Song by Frank Sinatra
- Published: 1953 by Sunbeam Music
- Released: January 1954
- Recorded: December 1953
- Genre: Traditional pop, vocal pop
- Label: Capitol Records
- Composer: Johnny Richards
- Lyricist: Carolyn Leigh

= Young at Heart (Johnny Richards and Carolyn Leigh song) =

1954 pop standard ballad

"Young at Heart" is a pop standard ballad with music by Johnny Richards and lyrics by Carolyn Leigh.

==Development and first release==
The song was written and published in 1953, with Leigh contributing the lyrics to what was originally a Richards instrumental called "Moonbeam". Frank Sinatra was the first performer to record the song, which became a million-selling hit in late 1953 (and spilling over with popularity into 1954) where it reached the No. 2 spot in the Billboard chart.

The song was such a hit that a movie Sinatra was filming at the same time with Doris Day was renamed to match the song title, and the song was included in the opening and closing credits of the movie.

==Recordings==
Although Frank Sinatra was the first performer to record the song, many other performers who have recorded versions of "Young at Heart," including:
- Bing Crosby (charting briefly in 1954 at the number 24 spot)
- Rosemary Clooney (on her album While We're Young)
- Perry Como (on his 1960 album For the Young at Heart)
- Connie Francis (1961)
- Jimmy Durante (1963)
- Tony Bennett
- Shawn Colvin
- Val Doonican
- Bobby Vinton
- Tom Waits
- Barry Manilow (on his album The Greatest Songs of the Fifties)
- Bob Dylan
- Gloria Estefan
- Landon Pigg
- Mark Vincent and Vonda Shepard
- James Darren
- Monty Alexander
- Brad Mehldau (on his 1998 album Songs: The Art of the Trio Volume Three)
- Michael Bublé (on his album To Be Loved)
- Willie Nelson (on his 2018 album My Way)
- Donald Duck (Tony Anselmo)
- Richard Marx (on his 2026 album After Hours)

On the 1988 TV Special, Magic in the Magic Kingdom, George Burns, 92, sang "Young at Heart" during a musical break. In 2016, at age 90, Dick Van Dyke recorded a duet with his wife, Arlene, at Capitol Records Studio in Los Angeles, filmed for the HBO special on aging If You're Not in the Obit, Eat Breakfast, starring Carl Reiner and featuring Mel Brooks, Norman Lear, Stan Lee, Betty White and others over 90 years old. Van Dyke was recorded using Frank Sinatra's microphone.

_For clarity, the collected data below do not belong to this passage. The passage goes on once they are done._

(* ===== verification/EventsRest.v ===== *)
(** * internal/registry/activity/events: the two APIs of Kubernetes events

    Events are kept as [events.k8s.io/v1] objects ([EventStore]) and served
    under both [v1] and [events.k8s.io/v1].  Models [conversion.go] (the
    conversions between the two), [storage.go] and [eventsv1_storage.go] (the
    REST operations, which differ only in the conversion around the store),
    and [scope.go].  A handler returns the store, what was published, and its
    response. *)

From Stdlib Require Import Ascii String.
From stdpp Require Import base numbers list strings gmap pretty.
From Stdlib Require Import ZArith Lia.
From S2P Require Import Prelude GoLib Types TimeUtil CelPolicy Activity Dlq EventProc CelFilter Query EventStore Watch Rest.

(* ------------------------------------------------------------------ *)
(** ** conversion.go *)

(** [v1.Event]; [ce_other]: the rest of the object metadata. *)
Record CoreEvent := {
  ce_Namespace : string; ce_Name : string; ce_UID : string; ce_ResourceVersion : string;
  ce_Annotations : option (gmap string string); ce_other : string;
  ce_InvolvedObject : ObjectRef_; ce_Reason : string; ce_Message : string;
  ce_SourceComponent : string; ce_SourceHost : string;
  ce_FirstTimestamp : time; ce_LastTimestamp : time; ce_Count : Z (* int32 *); ce_Type : string;
  ce_EventTime : time; ce_Series : option EventSeries; ce_Action : string; ce_Related : option ObjectRef_;
  ce_ReportingController : string; ce_ReportingInstance : string }.

Definition ConvertCoreV1ToEventsV1 (c : CoreEvent) : Event :=
  let first := ce_FirstTimestamp c in
  let last_ := ce_LastTimestamp c in
  {| ev_Namespace := ce_Namespace c; ev_Name := ce_Name c; ev_UID := ce_UID c;
     ev_ResourceVersion := ce_ResourceVersion c; ev_Annotations := ce_Annotations c;
     ev_EventTime := if IsZero first then 0%Z else first;
     ev_FirstTimestamp := if IsZero first then 0%Z else first;
     ev_LastTimestamp := if IsZero last_ then 0%Z else last_;
     ev_Count := ce_Count c;
     ev_Series := if IsZero last_ then None
                  else if (1 <? ce_Count c)%Z
                       then Some {| es_Count := ce_Count c; es_LastObservedTime := last_ |} else None;
     ev_rest := {| ev_Regarding := ce_InvolvedObject c; ev_Related := ce_Related c; ev_Reason := ce_Reason c;
                   ev_Note := ce_Message c; ev_Type := ce_Type c; ev_Action := "Event";
                   ev_ReportingController := ce_SourceComponent c; ev_ReportingInstance := ce_SourceHost c;
                   ev_DeprecatedSource := ("", ""); ev_other := ce_other c |} |}.

Definition ConvertEventsV1ToCoreV1 (e : Event) : CoreEvent :=
  let r := ev_rest e in
  let '(first, last_, count) :=
    if IsZero (ev_EventTime e) then (ev_FirstTimestamp e, ev_LastTimestamp e, ev_Count e)
    else match ev_Series e with
         | Some s => (ev_EventTime e, es_LastObservedTime s, es_Count s)
         | None => (ev_EventTime e, ev_EventTime e, ev_Count e)
         end in
  {| ce_Namespace := ev_Namespace e; ce_Name := ev_Name e; ce_UID := ev_UID e;
     ce_ResourceVersion := ev_ResourceVersion e; ce_Annotations := ev_Annotations e; ce_other := ev_other r;
     ce_InvolvedObject := ev_Regarding r; ce_Reason := ev_Reason r; ce_Message := ev_Note r;
     ce_SourceComponent := ev_ReportingController r; ce_SourceHost := ev_ReportingInstance r;
     ce_FirstTimestamp := first; ce_LastTimestamp := last_; ce_Count := count; ce_Type := ev_Type r;
     ce_EventTime := 0%Z; ce_Series := None; ce_Action := ""; ce_Related := ev_Related r;
     ce_ReportingController := ""; ce_ReportingInstance := "" |}.

(* ------------------------------------------------------------------ *)
(** ** The requests *)

(** The namespace of a request, when it has one. *)
Definition request_namespace := option string.
Definition named_namespace (ns : request_namespace) : option string :=
  match ns with Some n => if (n =? "")%string then None else Some n | None => None end.

(** [scope.go]: the same scopes as those of the queries. *)
Definition events_ExtractScopeFromUser : option (gmap string (list string)) -> ScopeContext :=
  ExtractScopeFromUser.

(** [errors.IsNotFound], [IsBadRequest] or [IsInternalError]: a status error in
    the chain of wrapped errors. *)
Fixpoint is_status_error (e : error) : bool :=
  match e with
  | Sentinel _ => true
  | Ext _ => false
  | Errorf ps => List.existsb (fun p => match p with PWrap e' => is_status_error e' | _ => false end) ps
  | Join es => List.existsb is_status_error es
  | PolicyEvaluationError _ _ e' => is_status_error e'
  end.
(* ===== verification/Exporter.v ===== *)
(** * internal/eventexporter: events on their way to JetStream

    The exporter of a cluster watches its events, stamps each with its tenant
    and its source, and publishes it ([exporter.go], [scope.go],
    [identity.go]).  Four goroutines meet: the informer's callback, which
    queues and never blocks; [drainQueue], which publishes; one waiter per
    unacknowledged publish; and the resolver of the city.  They are one step
    function on an explicit state; a label says who moves and what the
    outside answers. *)

From Stdlib Require Import Ascii String.
From stdpp Require Import base numbers list strings gmap pretty sorting.
From Stdlib Require Import ZArith Lia.
From S2P Require Import Prelude GoLib Types TimeUtil CelPolicy Activity Dlq EventProc CelFilter Query EventStore.

(* ------------------------------------------------------------------ *)
(** ** scope.go: the tenant of a namespace *)

Definition upstreamClusterNameLabel : string := "meta.datumapis.com/upstream-cluster-name".
Definition upstreamNamespaceLabel : string := "meta.datumapis.com/upstream-namespace".

Record eventScope := { esc_Type : string; esc_Name : string; esc_Namespace : string }.
Definition no_scope : eventScope := {| esc_Type := ""; esc_Name := ""; esc_Namespace := "" |}.

Definition upstreamClusterNameFromLabel (value : string) : string :=
  let name := TrimPrefix (ReplaceAll value "_" "/") "cluster-" in
  TrimPrefix name "/".

(** The lister of namespaces: the labels of those it can read. *)
Definition NamespaceLister := string -> option (gmap string string).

Wild Man Fischer recorded an eccentric version that was included on The Rhino Brothers Present the World's Worst Records.

The Frank Sinatra version was used in the closing scene and credits of Episode 7 of Season 2 of the Amazon Prime series Gen V (2025).

The song has also been used on the soundtracks of other films, including
- The Front (1976)
- Sweet Dreams (1985)
- City Slickers (1991) (Jimmy Durante version)
- It Could Happen to You (1994),
- Space Cowboys (2000) (in a rendition by Willie Nelson)
- 2016 Summer Olympics featurette from Gatorade

The Cure incorporated verses from "Young at Heart" during concert performances of "Why Can't I Be You?" (widely available on bootlegs).